(Stored data)
● ● ● ● ● ● ●

(* ===== verification/ResourceManager.v ===== *)
(** * The resource manager of dragonball

    Model of src/dragonball/src/resource_manager.rs for x86_64: one interval
    tree per kind of resource, allocated and released one call at a time (every
    method holds the mutex of the one pool it works on).  The layout constants
    are those of src/dragonball/dbs_boot/src/x86_64/layout.rs; the maximum
    guest physical address, read from /proc/cpuinfo at run time, is a parameter. *)
From S2P Require Import Prelude IntervalTree DeviceResources.

Definition IRQ_BASE : Z := 5.
Definition IRQ_MAX : Z := 15.
Definition MMIO_LOW_START : Z := Z.shiftl 3 30.
Definition MMIO_LOW_END : Z := Z.shiftl 4 30 - 1.
Definition GUEST_MEM_START : Z := 0.

Definition SHARED_IRQ : Z := IRQ_BASE.
Definition MSI_IRQ_BASE : Z := 24.
Definition MSI_IRQ_MAX : Z := 1023.
Definition KVM_USER_MEM_SLOTS : Z := 509.
Definition PIO_MIN : Z := 0.
Definition PIO_MAX : Z := 0xFFFF.
Definition MMIO_SPACE_RESERVED : Z := 0x4000000.

Inductive ResourceError :=
| UnknownResourceType
| InvalidResourceRange (what : string)
| NoAvailResource.

Record ResourceManager := mkResourceManager {
  legacy_irq_pool : IntervalTree unit;
  msi_irq_pool : IntervalTree unit;
  pio_pool : IntervalTree unit;
  mmio_pool : IntervalTree unit;
  mem_pool : IntervalTree unit;
  kvm_mem_slot_pool : IntervalTree unit;
}.

Definition set_legacy_irq_pool (m : ResourceManager) p :=
  mkResourceManager p (msi_irq_pool m) (pio_pool m) (mmio_pool m) (mem_pool m) (kvm_mem_slot_pool m).
Definition set_msi_irq_pool (m : ResourceManager) p :=
  mkResourceManager (legacy_irq_pool m) p (pio_pool m) (mmio_pool m) (mem_pool m) (kvm_mem_slot_pool m).
Definition set_pio_pool (m : ResourceManager) p :=
  mkResourceManager (legacy_irq_pool m) (msi_irq_pool m) p (mmio_pool m) (mem_pool m) (kvm_mem_slot_pool m).
Definition set_mmio_pool (m : ResourceManager) p :=
  mkResourceManager (legacy_irq_pool m) (msi_irq_pool m) (pio_pool m) p (mem_pool m) (kvm_mem_slot_pool m).
Definition set_mem_pool (m : ResourceManager) p :=
  mkResourceManager (legacy_irq_pool m) (msi_irq_pool m) (pio_pool m) (mmio_pool m) p (kvm_mem_slot_pool m).
Definition set_kvm_mem_slot_pool (m : ResourceManager) p :=
  mkResourceManager (legacy_irq_pool m) (msi_irq_pool m) (pio_pool m) (mmio_pool m) (mem_pool m) p.

(** [pool.allocate(c)] followed by [pool.update(k, ())] on success. *)
Definition allocate_update (p : IntervalTree unit) (c : Constraint)
    : outcome (option Range * IntervalTree unit) :=
  '(key, p) ← it_allocate p c;
  match key with
  | Some k => '(_, p) ← it_update p k tt; Ret (Some k, p)
  | None => Ret (None, p)
  end.

Section manager.
(** [GUEST_PHYS_END]: the highest guest physical address. *)
Context (GUEST_PHYS_END : Z).

Definition GUEST_MEM_END : Z := Z.shiftr GUEST_PHYS_END 1.

(** ** ResourceManagerBuilder *)

Definition builder_default : ResourceManager :=
  mkResourceManager it_new it_new it_new it_new it_new it_new.

Definition init_legacy_irq_pool (b : ResourceManager) : outcome ResourceManager :=
  r ← Range_new (IRQ_BASE + 1) IRQ_MAX;
  p ← it_insert (legacy_irq_pool b) r None; Ret (set_legacy_irq_pool b p).

Definition init_msi_irq_pool (b : ResourceManager) : outcome ResourceManager :=
  r ← Range_new MSI_IRQ_BASE MSI_IRQ_MAX;
  p ← it_insert (msi_irq_pool b) r None; Ret (set_msi_irq_pool b p).

Definition init_pio_pool (b : ResourceManager) : outcome ResourceManager :=
  r ← Range_new PIO_MIN PIO_MAX;
  p ← it_insert (pio_pool b) r None; Ret (set_pio_pool b p).

(** Guest memory does not meet the low MMIO window. *)
Definition mem_clear_of_mmio : bool :=
  (GUEST_MEM_END <? MMIO_LOW_START) || (MMIO_LOW_END <? GUEST_MEM_START)
  || (MMIO_LOW_START =? MMIO_LOW_END).

Definition init_mmio_pool_helper (mmio : IntervalTree unit) : outcome (IntervalTree unit) :=
  r ← Range_new MMIO_LOW_START MMIO_LOW_END;
  mmio ← it_insert mmio r None;
  mmio ← (if negb mem_clear_of_mmio then
            let constraint := with_max (with_min (Constraint_new MMIO_SPACE_RESERVED)
              (MMIO_LOW_END - MMIO_SPACE_RESERVED)) 0xffffffff in
            '(key, mmio) ← it_allocate mmio constraint;
            match key with
            | Some k => '(_, mmio) ← it_update mmio k tt; Ret mmio
            | None => Panic
            end
          else Ret mmio);
  if GUEST_MEM_END <? GUEST_PHYS_END then
    b ← uadd u64_max GUEST_MEM_END 1;
    r ← Range_new b GUEST_PHYS_END;
    it_insert mmio r None
  else Ret mmio.

Definition init_mmio_pool (b : ResourceManager) : outcome ResourceManager :=
  p ← init_mmio_pool_helper (mmio_pool b); Ret (set_mmio_pool b p).

Definition init_mem_pool_helper (mem : IntervalTree unit) : outcome (IntervalTree unit) :=
  if mem_clear_of_mmio then
    r ← Range_new GUEST_MEM_START GUEST_MEM_END; it_insert mem r None
  else
    mem ← (if GUEST_MEM_START <? MMIO_LOW_START then
             r ← Range_new GUEST_MEM_START (MMIO_LOW_START - 1); it_insert mem r None
           else Ret mem);
    if MMIO_LOW_END <? GUEST_MEM_END then
      r ← Range_new (MMIO_LOW_END + 1) GUEST_MEM_END; it_insert mem r None
    else Ret mem.

Definition init_mem_pool (b : ResourceManager) : outcome ResourceManager :=
  p ← init_mem_pool_helper (mem_pool b); Ret (set_mem_pool b p).

Definition init_kvm_mem_slot_pool (b : ResourceManager) (max_kvm_mem_slot : option Z)
    : outcome ResourceManager :=
  let max_slots := default KVM_USER_MEM_SLOTS max_kvm_mem_slot in
  r ← Range_new 0 max_slots;
  p ← it_insert (kvm_mem_slot_pool b) r None; Ret (set_kvm_mem_slot_pool b p).

(** ** ResourceManager *)

Definition ResourceManager_new (max_kvm_mem_slot : option Z) : outcome ResourceManager :=
  b ← init_legacy_irq_pool builder_default;
  b ← init_msi_irq_pool b;
  b ← init_pio_pool b;
  b ← init_mmio_pool b;
  b ← init_mem_pool b;
  init_kvm_mem_slot_pool b max_kvm_mem_slot.

Definition rm_init_mem_pool (m : ResourceManager) : outcome ResourceManager := init_mem_pool m.

Definition is_mem_pool_empty (m : ResourceManager) : bool := it_is_empty (mem_pool m).

Definition allocate_legacy_irq (m : ResourceManager) (shared : bool) (fixed : option Z)
    : outcome (option Z * ResourceManager) :=
  if shared then Ret (Some SHARED_IRQ, m) else
  let constraint := match fixed with
                    | Some v =>
                        if v =? SHARED_IRQ then None
                        else Some (with_max (with_min (Constraint_new 1) v) v)
                    | None => Some (Constraint_new 1)
                    end in
  match constraint with
  | None => Ret (None, m)
  | Some constraint =>
      '(key, p) ← allocate_update (legacy_irq_pool m) constraint;
      Ret (option_map (fun k => as_u32 (r_min k)) key, set_legacy_irq_pool m p)
  end.

Definition free_legacy_irq (m : ResourceManager) (irq : Z)
    : outcome (result ResourceError unit * ResourceManager) :=
  if irq =? SHARED_IRQ then Ret (Ok tt, m)
  else if negb ((IRQ_BASE <=? irq) && (irq <=? IRQ_MAX)) then
    Ret (Err (InvalidResourceRange "Legacy IRQ"), m)
  else
    key ← Range_new irq irq;
    '(_, p) ← it_free (legacy_irq_pool m) key;
    Ret (Ok tt, set_legacy_irq_pool m p).

Definition allocate_msi_irq (m : ResourceManager) (count : Z)
    : outcome (option Z * ResourceManager) :=
  '(key, p) ← allocate_update (msi_irq_pool m) (Constraint_new count);
  Ret (option_map (fun k => as_u32 (r_min k)) key, set_msi_irq_pool m p).

Definition allocate_msi_irq_aligned (m : ResourceManager) (count : Z)
    : outcome (option Z * ResourceManager) :=
  '(key, p) ← allocate_update (msi_irq_pool m) (with_align (Constraint_new count) count);
  Ret (option_map (fun k => as_u32 (r_min k)) key, set_msi_irq_pool m p).

Definition free_msi_irq (m : ResourceManager) (irq count : Z)
    : outcome (result ResourceError unit * ResourceManager) :=
  if (irq <? MSI_IRQ_BASE) || (count =? 0)
     || match checked_add u32_max irq count with None => true | Some _ => false end
     || (MSI_IRQ_MAX <? irq + count - 1)
  then Ret (Err (InvalidResourceRange "MSI IRQ"), m)
  else
    key ← Range_new irq (irq + count - 1);
    '(_, p) ← it_free (msi_irq_pool m) key;
    Ret (Ok tt, set_msi_irq_pool m p).

Definition allocate_pio_address (m : ResourceManager) (c : Constraint)
    : outcome (option Z * ResourceManager) :=
  '(key, p) ← allocate_update (pio_pool m) c;
  Ret (option_map (fun k => as_u16 (r_min k)) key, set_pio_pool m p).

Definition allocate_pio_address_simple (m : ResourceManager) (size : Z)
    : outcome (option Z * ResourceManager) := allocate_pio_address m (Constraint_new size).

Definition free_pio_address (m : ResourceManager) (base size : Z)
    : outcome (result ResourceError unit * ResourceManager) :=
  match checked_add u16_max base size with
  | None => Ret (Err (InvalidResourceRange "PIO Address"), m)
  | Some e =>
      e ← usub e 1; key ← Range_new base e;
      '(_, p) ← it_free (pio_pool m) key;
      Ret (Ok tt, set_pio_pool m p)
  end.

Definition allocate_mmio_address (m : ResourceManager) (c : Constraint)
    : outcome (option Z * ResourceManager) :=
  '(key, p) ← it_allocate (mmio_pool m) c;
  Ret (option_map r_min key, set_mmio_pool m p).

Definition allocate_mmio_address_aligned (m : ResourceManager) (size align : Z)
    : outcome (option Z * ResourceManager) :=
  allocate_mmio_address m (with_align (Constraint_new size) align).

Definition free_mmio_address (m : ResourceManager) (base size : Z)
    : outcome (result ResourceError unit * ResourceManager) :=
  match checked_add u64_max base size with
  | None => Ret (Err (InvalidResourceRange "MMIO Address"), m)
  | Some e =>
      e ← usub e 1; key ← Range_new base e;
      '(_, p) ← it_free (mmio_pool m) key;
      Ret (Ok tt, set_mmio_pool m p)
  end.

Definition allocate_mem_address (m : ResourceManager) (c : Constraint)
    : outcome (option Z * ResourceManager) :=
  '(key, p) ← it_allocate (mem_pool m) c;
  Ret (option_map r_min key, set_mem_pool m p).

Definition free_mem_address (m : ResourceManager) (base size : Z)
    : outcome (result ResourceError unit * ResourceManager) :=
  match checked_add u64_max base size with
  | None => Ret (Err (InvalidResourceRange "MEM Address"), m)
  | Some e =>
      if (base <? GUEST_MEM_START) || (GUEST_MEM_END <? e)
      then Ret (Err (InvalidResourceRange "MEM Address"), m)
      else
        e ← usub e 1; key ← Range_new base e;
        '(_, p) ← it_free (mem_pool m) key;
        Ret (Ok tt, set_mem_pool m p)
  end.

Definition allocate_kvm_mem_slot (m : ResourceManager) (size : Z) (fixed : option Z)
    : outcome (option Z * ResourceManager) :=
  let constraint := match fixed with
                    | Some v => with_max (with_min (Constraint_new size) v) v
                    | None => Constraint_new size
                    end in
  '(key, p) ← allocate_update (kvm_mem_slot_pool m) constraint;
  Ret (option_map (fun k => as_u32 (r_min k)) key, set_kvm_mem_slot_pool m p).

Definition free_kvm_mem_slot (m : ResourceManager) (slot : Z)
    : outcome (result ResourceError unit * ResourceManager) :=
  key ← Range_new slot slot;
  '(_, p) ← it_free (kvm_mem_slot_pool m) key;
  Ret (Ok tt, set_kvm_mem_slot_pool m p).

(** ** Device resources *)

(** The body of the [for] loop of [free_device_resources]. *)
Definition free_resource (m : ResourceManager) (res : Resource)
    : outcome (result ResourceError unit * ResourceManager) :=
  match res with
  | PioAddressRange base size => free_pio_address m base size
  | MmioAddressRange base size => free_mmio_address m base size
  | MemAddressRange base size => free_mem_address m base size
  | LegacyIrq base => free_legacy_irq m base
  | MsiIrq _ base size => free_msi_irq m base size
  | KvmMemSlot slot => free_kvm_mem_slot m slot
  | MacAddress _ => Ret (Ok tt, m)
  end.

Fixpoint free_resources (m : ResourceManager) (l : list Resource)
    : outcome (result ResourceError unit * ResourceManager) :=
  match l with
  | [] => Ret (Ok tt, m)
  | res :: l' =>
      '(r, m) ← free_resource m res;
      match r with
      | Ok _ => free_resources m l'
      | Err e => Ret (Err e, m)
      end
  end.

Definition free_device_resources (m : ResourceManager) (resources : DeviceResources)
    : outcome (result ResourceError unit * ResourceManager) :=
  free_resources m (dr_entries resources).

(** The range and alignment of an address request. *)
Definition address_constraint (range : option (Z * Z)) (align size : Z) : Constraint :=
  let c := with_align (Constraint_new size) align in
  match range with
  | Some r => with_max (with_min c r.1) r.2
  | None => c
  end.

(** One iteration of [allocate_device_resources]: the [match] on the request,
    [None] where the code releases what it has and returns an error. *)
Definition allocate_resource (m : ResourceManager) (req : ResourceConstraint) (shared_irq : bool)
    : outcome (option Resource * ResourceManager) :=
  match req with
  | RC_PioAddress range align size =>
      '(o, m) ← allocate_pio_address m (address_constraint range align size);
      Ret (option_map (fun base => PioAddressRange base size) o, m)
  | RC_MmioAddress range align size =>
      '(o, m) ← allocate_mmio_address m (address_constraint range align size);
      Ret (option_map (fun base => MmioAddressRange base size) o, m)
  | RC_MemAddress range align size =>
      '(o, m) ← allocate_mem_address m (address_constraint range align size);
      Ret (option_map (fun base => MemAddressRange base size) o, m)
  | RC_LegacyIrq irq =>
      '(o, m) ← allocate_legacy_irq m shared_irq irq; Ret (option_map LegacyIrq o, m)
  | RC_PciMsiIrq size =>
      '(o, m) ← allocate_msi_irq_aligned m size;
      Ret (option_map (fun base => MsiIrq PciMsi base size) o, m)
  | RC_PciMsixIrq size =>
      '(o, m) ← allocate_msi_irq m size;
      Ret (option_map (fun base => MsiIrq PciMsix base size) o, m)
  | RC_GenericIrq size =>
      '(o, m) ← allocate_msi_irq m size;
      Ret (option_map (fun base => MsiIrq GenericMsi base size) o, m)
  | RC_KvmMemSlot slot size =>
      '(o, m) ← allocate_kvm_mem_slot m size slot; Ret (option_map KvmMemSlot o, m)
  end.

Fixpoint allocate_resources (m : ResourceManager) (requests : list ResourceConstraint)
    (shared_irq : bool) (resources : DeviceResources)
    : outcome (result ResourceError DeviceResources * ResourceManager) :=
  match requests with
  | [] => Ret (Ok resources, m)
  | req :: requests' =>
      '(o, m) ← allocate_resource m req shared_irq;
      match o with
      | Some res => allocate_resources m requests' shared_irq (dr_append resources res)
      | None =>
          '(r, m) ← free_device_resources m resources;
          match r with
          | Err e => Ret (Err e, m)
          | Ok _ => Ret (Err NoAvailResource, m)
          end
      end
  end.

Definition allocate_device_resources (m : ResourceManager) (requests : list ResourceConstraint)
    (shared_irq : bool) : outcome (result ResourceError DeviceResources * ResourceManager) :=
  allocate_resources m requests shared_irq dr_new.
End manager.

● ● ● ● ● ● ●

(Exercise directions) Look above for the line holding "(mem_pool m) p." and the line holding "(Some k, p)". Retype both, and every line between them, word for word and nothing else.

(Answer area)
  mkResourceManager (legacy_irq_pool m) (msi_irq_pool m) (pio_pool m) (mmio_pool m) (mem_pool m) p.

(** [pool.allocate(c)] followed by [pool.update(k, ())] on success. *)
Definition allocate_update (p : IntervalTree unit) (c : Constraint)
    : outcome (option Range * IntervalTree unit) :=
  '(key, p) ← it_allocate p c;
  match key with
  | Some k => '(_, p) ← it_update p k tt; Ret (Some k, p)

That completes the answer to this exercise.